### Your goal
Every line of the records below from the line with "Z.mod_small by lia." up to and including the line with "Global Instance next_edge_request_exact" must be reproduced exactly, and no line outside that range.
----- Task data -----
Definition edge_request_wf (r : GpioEdgeRequest) : Prop :=
  edge_mask r ∈ [EdgeMask_RISING; EdgeMask_FALLING; EdgeMask_BOTH] ∧
  0 < edge_capacity r <= MAX_GPIO_EVENTS.
Definition next_edge_wf (a : SessionId * LeaseToken * GpioEdgeRequest * Z) : Prop :=
  let '(s, l, r, d) := a in lease_wf s l ∧ edge_request_wf r ∧ timeout_wf d.
Definition next_edge_encode (a : SessionId * LeaseToken * GpioEdgeRequest * Z)
    : v1_GpioNextEdgeRequest :=
  let '(s, l, r, d) := a in gpio_next_edge_request s l r (d / 1000000).
Lemma edge_request_decode v r :
  0 <= wne_capacity v → gpio_edge_request_from_proto v = Ok r →
  edge_request_wf r ∧ wne_rising v = EdgeMask_contains (edge_mask r) Rising ∧
  wne_falling v = EdgeMask_contains (edge_mask r) Falling ∧
  wne_capacity v = edge_capacity r mod 2 ^ 32.
Proof.
  intros Hc H. unfold gpio_edge_request_from_proto in H. apply bind_Ok in H as (m & Hm & H1).
  apply bind_Ok in H1 as (c & [_ ->]%try_from_Ok & H2%map_err_Ok).
  apply GpioEdgeRequest_new_Ok in H2 as (_ & H0 & Hle & ->). unfold edge_request_wf. cbn.
  rewrite Z.mod_small by (unfold MAX_GPIO_EVENTS in *; lia).
  destruct (wne_rising v), (wne_falling v); try done; injection Hm as <-;
    (split_and!; first [done | lia | set_solver]).
Qed.
#[local] Arguments GpioEdgeRequest_new : simpl never.
Lemma edge_request_encode s l r ms :
  edge_request_wf r → gpio_edge_request_from_proto (gpio_next_edge_request s l r ms) = Ok r.
Proof.
  destruct r as [m c]. unfold edge_request_wf. cbn. intros [Hm Hc].
  unfold gpio_edge_request_from_proto, gpio_next_edge_request. cbn.
  assert (GpioEdgeRequest_new m c = Ok (mkGpioEdgeRequest m c)) as Hnew.
  { apply GpioEdgeRequest_new_Ok. split_and!; try done; try lia.
    rewrite !elem_of_cons in Hm. intros Hz.
    destruct Hm as [-> |[-> |[-> |Hm]]]; [done..|]. by apply elem_of_nil in Hm. }
  rewrite !elem_of_cons, elem_of_nil in Hm. unfold MAX_GPIO_EVENTS in *.
  assert (ok_or (invalid_message "gpio_next_edge capacity is invalid")
    (try_from u64_max (c mod 2 ^ 32)) = Ok c) as Hcap.
  { rewrite Z.mod_small by lia. apply try_from_Ok. unfold u64_max. lia. }
  destruct Hm as [-> |[-> |[-> |[]]]]; cbn; rewrite Hcap; by apply map_err_Ok, Hnew.
Qed.
Global Instance next_edge_request_exact :
  ExactCodec (λ v, 0 <= wne_capacity v) gpio_next_edge_request_from_proto next_edge_encode
    next_edge_wf.
Proof.
  intros v [[[s l] r] d]. unfold gpio_next_edge_request_from_proto, next_edge_encode. split.
  - intros [Hty H]. apply bind_Ok in H as (d' & [Hms ->]%nonzero_timeout_Ok & H1).
    apply bind_Ok in H1 as ([s' l'] & (Hs & Hl & Hwf)%parse_control_Ok & H2).
    apply bind_Ok in H2 as (r' & Hr & [= <- <- <- <-]).
    destruct (edge_request_decode _ _ Hty Hr) as (? & ? & ? & ?).
    unfold from_millis. rewrite Z.div_mul by done. destruct v; cbn in *; subst.
    split; [done|]. split_and!; [done..|]. by eexists.
  - intros [-> (Hl & Hr & ms & Hms & ->)]. unfold from_millis. rewrite Z.div_mul by done.
    split; [cbn; apply Z.mod_pos_bound; lia|]. cbn [wne_timeout_ms gpio_next_edge_request].
    rewrite (proj2 (nonzero_timeout_Ok ms _ _) (conj Hms eq_refl)). cbn [mbind result_bind].
    cbn [wne_session_id wne_lease].
    rewrite (proj2 (parse_control_Ok _ _ _ s l) (conj eq_refl (conj eq_refl Hl))).
    cbn [mbind result_bind]. by rewrite edge_request_encode.
Qed.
-----
### Task answer
  { rewrite Z.mod_small by lia. apply try_from_Ok. unfold u64_max. lia. }
  destruct Hm as [-> |[-> |[-> |[]]]]; cbn; rewrite Hcap; by apply map_err_Ok, Hnew.
Qed.
Global Instance next_edge_request_exact :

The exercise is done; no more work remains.